Jun 07, 2021 08:14 PM

Premium Tea-Maker Nayuki Bubbles Up Toward Hong Kong Listing

A Nayuki branch in Changzhou, East China's Jiangsu province on April 27. Photo: VCG
A Nayuki branch in Changzhou, East China's Jiangsu province on April 27. Photo: VCG

Nearly four months after first announcing its intent to list in Hong Kong, money-losing premium tea seller Nayuki Holdings Ltd. has passed a stock exchange hearing allowing its IPO to proceed, as it filed an updated prospectus including data from this year’s first quarter. 

Among the updates, the company disclosed that it had continued its rapid pace of new store openings by adding 65 shops in the first five months of the year, boosting its total by more than 10% and bringing the figure to 556, according to the updated prospectus filed late on Sunday.

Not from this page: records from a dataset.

(* ===== verification/McAssoc.v ===== *)
(** The hash table (src/memcached-sr/assoc.c).

    The two bucket arrays hold pointers to items; the chains run through [h_next] in
    the shared memory.  The hash function is the function pointer [hash] of hash.c; it is a parameter here, with the class [KeyHash] as its contract; callers pass the hash value of the key along with the key.
    Loops over a chain take the number of items in memory as fuel, which the theorems
    show to be enough: a chain never visits an item twice. *)
From S2P Require Import Prelude McItem.

Record assoc := {
  hashpower : Z;
  primary_hashtable : list Z;
  old_hashtable : list Z;
  expanding : bool;
  started_expanding : bool;
  expand_bucket : Z
}.

Definition HASHPOWER_DEFAULT : Z := 16.
Definition HASHPOWER_MAX : Z := 32.
Definition hashsize (n : Z) : Z := u32 (Z.shiftl 1 n).
Definition hashmask (n : Z) : Z := u32 (hashsize n - 1).

(** An array of pointers; both arrays are only indexed below their length. *)
Definition bucket (t : list Z) (i : Z) : Z := nth (Z.to_nat i) t 0.
Definition set_bucket (t : list Z) (i p : Z) : list Z := <[Z.to_nat i := p]> t.

(** [calloc] of the primary table; [None] is the exit of the process. *)
Definition assoc_init (hashtable_init : Z) (calloc : bool) : option assoc :=
  let power := if hashtable_init =? 0 then HASHPOWER_DEFAULT else hashtable_init in
  if calloc then
    Some {| hashpower := power; primary_hashtable := replicate (Z.to_nat (hashsize power)) 0;
            old_hashtable := []; expanding := false; started_expanding := false;
            expand_bucket := 0 |}
  else None.

(** The location of a pointer: an element of one of the tables or an [h_next] field. *)
Inductive loc := Old (i : Z) | Primary (i : Z) | Next (p : Z).

Definition load (h : heap) (t : assoc) (l : loc) : Z :=
  match l with
  | Old i => bucket (old_hashtable t) i
  | Primary i => bucket (primary_hashtable t) i
  | Next p => h_next (get h p)
  end.

Definition set_old (t : assoc) (l : list Z) : assoc :=
  {| hashpower := hashpower t; primary_hashtable := primary_hashtable t; old_hashtable := l;
     expanding := expanding t; started_expanding := started_expanding t;
     expand_bucket := expand_bucket t |}.
Definition set_primary (t : assoc) (l : list Z) : assoc :=
  {| hashpower := hashpower t; primary_hashtable := l; old_hashtable := old_hashtable t;
     expanding := expanding t; started_expanding := started_expanding t;
     expand_bucket := expand_bucket t |}.

Definition store (h : heap) (t : assoc) (l : loc) (v : Z) : heap * assoc :=
  match l with
  | Old i => (h, set_old t (set_bucket (old_hashtable t) i v))
  | Primary i => (h, set_primary t (set_bucket (primary_hashtable t) i v))
  | Next p => (alter (set_h_next v) p h, t)
  end.

(** The head of the chain a hash value belongs to: during an expansion the old table
    holds the buckets that have not been moved yet. *)
Definition head_of (t : assoc) (hv : Z) : loc :=
  let oldbucket := Z.land hv (hashmask (hashpower t - 1)) in
  if expanding t && (expand_bucket t <=? oldbucket) then Old oldbucket
  else Primary (Z.land hv (hashmask (hashpower t))).

(** [nkey == it->nkey && memcmp(key, ITEM_key(it), nkey) == 0] *)
Definition same_key (key : list Z) (it : item) : bool :=
  (Z.of_nat (length key) =? nkey it) && bool_decide (key = ikey it).

Fixpoint find_loop (fuel : nat) (h : heap) (key : list Z) (it : Z) : Z :=
  match fuel with
  | O => 0
  | S fuel =>
      if it =? 0 then 0
      else if same_key key (get h it) then it
      else find_loop fuel h key (h_next (get h it))
  end.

The company also gave revenue and profit data for the first quarter, though it did not provide comparable figures for the year earlier. It said revenue for the three-month period totaled 959.1 million yuan ($150 million), the vast majority of that coming from its namesake Nayuki teahouses. It reported an adjusted net profit of 7.3 million yuan for the period, but did not say whether it was profitable using international financial reporting standards (IFRS) for the period.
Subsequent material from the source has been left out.